A popular tenet of investing wisdom is to focus on the long-term. This is usually applied to quantitative methods of investing, such as considering historical 10- and 20-year returns of global asset classes rather that looking at what specific sectors or companies did last year, and what analysts guess they will do next year.

A new report from the U.K.’s Cambridge University Centre for the Future of Democracy offers investors a rare chance to think about the overall economy over the next decade. The authors compiled a large global dataset that suggests some not-often-heard claims, such as that the tide of populism, nationalism and inequality has turned, and is rapidly receding in favor of a more prosperous, peaceful, egalitarian and cohesive globe in the next decade.

I am no starry-eyed optimist rebalancing my entire portfolio on the expectation of 10 years of peace, love and understanding. But a major focus of the last 10 years has been protecting against populism, war, depression and nationalism, so perhaps it’s time to broaden my attention. I don’t think the report’s authors, or anyone else, have a crystal ball. But they present us with a plausible, data-driven scenario. I know the post-pandemic economy will be very different from 2019, so thinking about what might happen is important.

Back in 2007 – 2009, when the financial world was collapsing, the story seemed to be governments seizing vast new powers. Central banks invented ad hoc rationales for inflating their balance sheets beyond anything contemplated in the past and choosing winners and losers, without clear legal authority. Governments disregarded budget constraints and claimed near war-time emergency powers. Courts mostly deferred to the changes. At that time, populist uprisings such as the Tea Party movement and Occupy Wall Street seemed to be sideshows to crisis management by top officials.

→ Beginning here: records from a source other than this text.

(** [C2] With a user signed in, a route that requires onboarding and an
    onboarding that is not completed, the guard renders the children when
    the requested path is already the onboarding path, and otherwise
    redirects to onboarding, carrying the requested location. *)
Theorem incomplete_onboarding_redirects props auth location checking (u : User) :
  settling auth checking = false →
  user auth = Some u →
  requireOnboarding_or_default props = true →
  onboardingCompleted auth = false →
  OnboardingProtectedRoute props auth location checking =
    if bool_decide (pathname location = "/onboarding")
    then Render
    else RedirectOnboarding location.
Proof.
  intros Hs Hu Hr Hc. rewrite (settled_signed_in _ _ _ _ u Hs Hu), Hr, Hc.
  by destruct (bool_decide (pathname location = "/onboarding")).
Qed.

Lemma incomplete_onboarding_redirects_witness :
  OnboardingProtectedRoute (mkProps (Some true))
    (mkAuth (Some (mkUser "u1" "u1@example.com")) false false)
    (mkLocation "/kanban" "" "" "k1") false
  = Navigate "/onboarding" (Some (mkLocation "/kanban" "" "" "k1")) true.
Proof.
  apply (incomplete_onboarding_redirects (mkProps (Some true))
           (mkAuth (Some (mkUser "u1" "u1@example.com")) false false)
           (mkLocation "/kanban" "" "" "k1") false (mkUser "u1" "u1@example.com"));
    reflexivity.
Defined.

(** [C3], as the specification states it, fails: a route declared with
    [requireOnboarding=false] and requested at the onboarding path by a
    user whose onboarding is completed is redirected home, not rendered. *)
Lemma not_required_onboarding_path_completed :
  OnboardingProtectedRoute (mkProps (Some false))
    (mkAuth (Some (mkUser "u1" "u1@example.com")) false true)
    (mkLocation "/onboarding" "" "" "k1") false = RedirectHome
  ∧ OnboardingProtectedRoute (mkProps (Some false))
      (mkAuth (Some (mkUser "u1" "u1@example.com")) false true)
      (mkLocation "/onboarding" "" "" "k1") false ≠ Render.
Proof. split; [reflexivity | discriminate]. Qed.

(** [C3], amended: with a user signed in and a route declared with
    [requireOnboarding=false], the guard never redirects to onboarding;
    it redirects home when the requested path is the onboarding path and
    onboarding is completed, and renders the children in every other
    case. *)
Theorem not_required_skips_onboarding_redirect props auth location checking (u : User) :
  settling auth checking = false →
  user auth = Some u →
  requireOnboarding props = Some false →
  OnboardingProtectedRoute props auth location checking =
    if bool_decide (pathname location = "/onboarding") && onboardingCompleted auth
    then RedirectHome
    else Render.
Proof.
  intros Hs Hu Hr. rewrite (settled_signed_in _ _ _ _ u Hs Hu).
  unfold requireOnboarding_or_default. by rewrite Hr.
Qed.

Lemma not_required_skips_onboarding_redirect_witness :
  OnboardingProtectedRoute (mkProps (Some false))
    (mkAuth (Some (mkUser "u1" "u1@example.com")) false false)
    (mkLocation "/kanban" "" "" "k1") false
  = Children.
Proof.
  apply (not_required_skips_onboarding_redirect (mkProps (Some false))
           (mkAuth (Some (mkUser "u1" "u1@example.com")) false false)
           (mkLocation "/kanban" "" "" "k1") false (mkUser "u1" "u1@example.com"));
    reflexivity.
Defined.

(** [C4] With a user signed in whose onboarding is completed, the guard
    redirects home when the requested path is the onboarding path and
    renders the children on every other path, "/kanban" among them. *)
Theorem completed_onboarding_gate props auth location checking (u : User) :
  settling auth checking = false →
  user auth = Some u →
  onboardingCompleted auth = true →
  OnboardingProtectedRoute props auth location checking =
    if bool_decide (pathname location = "/onboarding")
    then RedirectHome
    else Render.
Proof.
  intros Hs Hu Hc. rewrite (settled_signed_in _ _ _ _ u Hs Hu), Hc.
  rewrite andb_false_r, andb_true_r. done.
Qed.

Lemma completed_onboarding_gate_witness :
  OnboardingProtectedRoute (mkProps None)
    (mkAuth (Some (mkUser "u1" "u1@example.com")) false true)
    (mkLocation "/onboarding" "" "" "k1") false = Navigate "/" None true
  ∧ OnboardingProtectedRoute (mkProps None)
      (mkAuth (Some (mkUser "u1" "u1@example.com")) false true)
      (mkLocation "/kanban" "" "" "k2") false = Children.
Proof.
  split.
  - apply (completed_onboarding_gate (mkProps None)
             (mkAuth (Some (mkUser "u1" "u1@example.com")) false true)
             (mkLocation "/onboarding" "" "" "k1") false (mkUser "u1" "u1@example.com"));
      reflexivity.
  - apply (completed_onboarding_gate (mkProps None)
             (mkAuth (Some (mkUser "u1" "u1@example.com")) false true)
             (mkLocation "/kanban" "" "" "k2") false (mkUser "u1" "u1@example.com"));
      reflexivity.
Defined.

Key populist ideas are that the world is divided into ordinary people and a corrupt elite (the “deep state” for the right, “white supremacists” for the left), the will of the people trumps established norms and rule of law, and that the people’s will is revealed by protests and street battles rather than elections. Populists blame secretive special interests for blocking natural progress and think important information is deliberately concealed from the people.